Já na estação, ponderava eu se valeria a pena fazer o registo. A luz não estava fácil, a perspectiva também não, e o que quer que fizesse requeria algum trabalho ou “aldrabice” posterior.
E enquanto o pensava, ouvi a meu lado:
“Dá-me um cigarro?”
Olhei, meio em sobressalto, meio tranquilo.
Os seus olhos negros, mais negros ainda que o tom de pele, contrastavam sob aquela luz com o invulgar alvo dos cabelos bem encaracolados.
E se a luz não me permitiria tirar partido deles, não seria isso que impediria uma das minhas réplicas.

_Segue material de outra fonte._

(* ===== verification/Lifecycle.v ===== *)
(** * Lifecycle: the manifest state machine

    The mutations of [ContextService] in api/service.py. Each mutation is a body
    on the open transaction; [mutate] runs it under idempotency, and the public
    method authorises first. Readings of the injected clock are arguments and
    pass through [ensure_timestamp]. *)
From S2P Require Import Prelude Text Json Time Authorization.
From S2P Require Export SelectorRules.
Local Open Scope Z_scope.

(** ContextService.__init__ refuses a publication actor that is not a service. *)
Definition init_publication_actor (actor : Actor) : result Actor :=
  _ ← guard_or (ValueError "publication_actor must be a service actor") (bool_decide (ac_kind actor = ActorService));
  Ok actor.

Section service.
Context `{PyText} `{Rfc8785} `{PydanticJson} `{ResponseCodec} `{!ManifestContract} `{!AuthorizationPort}
  `{ModelDump ManifestSelector} `{ModelDump CohortDecisionApplyBinding}
  `{ModelDump CreateDraftCommand} `{ModelDump ReplaceDraftCommand} `{ModelDump TransitionCommand}
  `{ModelDump ReviewCommand} `{ModelDump ApproveCommand} `{ModelDump PublishCommand} `{ModelDump SupersedeCommand}
  `{ModelDump IssueOperationalContextReceiptCommand}.
(** [self._publication_actor] *)
Context (publication_actor : Actor).

(** ** Guards *)

(** _require_draft *)
Definition require_draft (draft_id : string) : txM DraftRecord :=
  draft ← get_draft draft_id;
  match draft with
  | None => throw (ResourceNotFoundError "draft was not found")
  | Some draft => mret draft
  end.

(** _require_published *)
Definition require_published (manifest_id manifest_version : string) : txM PublishedManifest :=
  published ← get_published manifest_id manifest_version;
  match published with
  | None => throw (ResourceNotFoundError "manifest version was not found")
  | Some published => mret published
  end.

(** _require_state *)
Definition require_state (draft : DraftRecord) (required : DraftState) : result unit :=
  guard_or (InvalidTransitionError "draft state cannot perform transition") (bool_decide (dr_state draft = required)).

(** _ensure_expected *)
Definition ensure_expected (draft : DraftRecord) (expected_revision : Z)
    (expected_manifest_version expected_digest : string) : result unit :=
  _ ← guard_or (StaleRevisionError "expected draft revision") (dr_revision draft =? expected_revision);
  _ ← guard_or (VersionMismatchError "expected manifest version does not match the draft")
        (String.eqb (wm_manifest_version (dr_manifest draft)) expected_manifest_version);
  guard_or (DigestMismatchError "expected manifest digest does not match the draft")
    (String.eqb (dr_manifest_digest draft) expected_digest).

(** _ensure_expected_command *)
Definition ensure_expected_command (draft : DraftRecord) (command : TransitionCommand) : result unit :=
  ensure_expected draft (tc_expected_revision command) (tc_expected_manifest_version command) (tc_expected_digest command).

(** [active] of _ensure_lineage: the published versions without a supersession. *)
Definition active_versions (manifest_id : string) (d : StoreData) : list PublishedManifest :=
  select (fun item => bool_decide (sd_supersessions d !! (manifest_id, pm_manifest_version item) = None))
    (published_list (Some manifest_id) d).

(** _ensure_lineage *)
Definition ensure_lineage (manifest_id new_version : string) (previous_version : option string) : txM unit :=
  active ← reads (active_versions manifest_id);
  match active with
  | [] => check (VersionMismatchError "previous_version does not identify an active version")
            (bool_decide (previous_version = None))
  | [current] =>
      _ ← check (VersionMismatchError "previous_version must identify the active published version")
            (bool_decide (previous_version = Some (pm_manifest_version current)));
      check (VersionMismatchError "new manifest version must be greater than previous_version")
        (version_lt (pm_manifest_version current) new_version)
  | _ => throw (AmbiguousLookupError "published version lineage has multiple active versions")
  end.

(** _finalize_publication_candidate; [finalized_at] enters the payload as a
    [datetime]. *)
Definition finalize_publication_candidate (manifest : CanonicalWorkloadManifest) (finalized_at : Z)
    : result CanonicalWorkloadManifest :=
  let audit := JObj [("publishedBy", JStr (ac_actor_id publication_actor)); ("publishedAt", JTime finalized_at);
                     ("approvalStatus", JStr "approved")] in
  let payload :=
    match dump_json_exclude_none manifest with
    | JObj members => JObj (set_member "audit" audit members)
    | other => other
    end in
  reraise is_value_error (ManifestValidationError "the server could not finalize the publication candidate")
    (finalized_payload ← canonicalize_manifest_payload payload;
     model_validate finalized_payload).

(** The provenance test of _require_current_publication_candidate. *)
Definition candidate_current (draft : DraftRecord) (candidate : PublicationCandidate) (review : ReviewSubmission) : bool :=
  let audit := wm_audit (dr_manifest draft) in
  bool_decide (pc_finalized_by candidate = publication_actor) &&
  String.eqb (pc_manifest_version candidate) (wm_manifest_version (dr_manifest draft)) &&
  String.eqb (pc_manifest_digest candidate) (dr_manifest_digest draft) &&
  String.eqb (pc_semantic_digest candidate) (cm_semantic_digest (wm_compatibility (dr_manifest draft))) &&
  String.eqb (pc_approval_status candidate) "approved" &&
  String.eqb (rs_publication_candidate_digest review) (dr_manifest_digest draft) &&
  String.eqb (ma_published_by audit) (ac_actor_id publication_actor) &&
  (ma_published_at audit =? pc_finalized_at candidate) &&
  String.eqb (ma_approval_status audit) (pc_approval_status candidate).

(** _require_current_publication_candidate *)
Definition require_current_publication_candidate (draft : DraftRecord) : result PublicationCandidate :=
  let stale := StaleApprovalError "the publication candidate provenance does not match this draft" in
  match dr_publication_candidate draft, dr_review draft with
  | Some candidate, Some review =>
      _ ← guard_or stale (candidate_current draft candidate review);
      _ ← ensure_manifest_digest (dr_manifest draft) (dr_manifest_digest draft);
      Ok candidate
  | _, _ => Raise stale
  end.

(** The coordinates and window test of _require_operational_context_receipt. *)
Definition receipt_authorizes (receipt : OperationalContextReceipt) (current : DraftRecord) (as_of : Z) : bool :=
  let b := or_binding receipt in
  bool_decide (ac_kind (or_issued_by receipt) = ActorService) &&
  String.eqb (ob_manifest_id b) (dr_manifest_id current) &&
  String.eqb (ob_manifest_version b) (wm_manifest_version (dr_manifest current)) &&
  String.eqb (ob_draft_id b) (dr_draft_id current) &&
  (ob_draft_revision b =? dr_revision current) &&
  String.eqb (ob_manifest_digest b) (dr_manifest_digest current) &&
  (or_issued_at receipt <=? as_of) &&
  (ob_collected_at b <=? or_issued_at receipt) &&
  (as_of <? ob_expires_at b).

“Faltou a palavra mágica!”
Olhou para mim, os seus olhos pareceram ficar ainda mais negros, sorriu e retorquiu:
“Tem razão. Um pouquinho de educação não fica mal a ninguém. Se faz favor, dá um cigarro?”
Sorri-lhe e dei-lho, naturalmente, dos poucos que ainda tinha na cigarreira. E dei-lhe lume.
“Obrigado”, disse-me depois de expelir a primeira fumaça. “Sabe, os tempos andam de tal forma que nos esquecemos do principal. Boa noite e obrigado.” E afastou-se.
Fiquei a olhá-lo enquanto se afastava e, como eu, esperava pelo comboio. Depois, voltei aos céus.
Ela já estava mais perto de onde eu a queria e não resisti.
O escorrer do tempo e o movimento perpétuo ficaram naquela fraçãozinha de segundo que é uma obturação.
Mas na minha memória ficaram-me aqueles olhos negros como a noite, que sorriram e se alumiaram quando disse obrigado.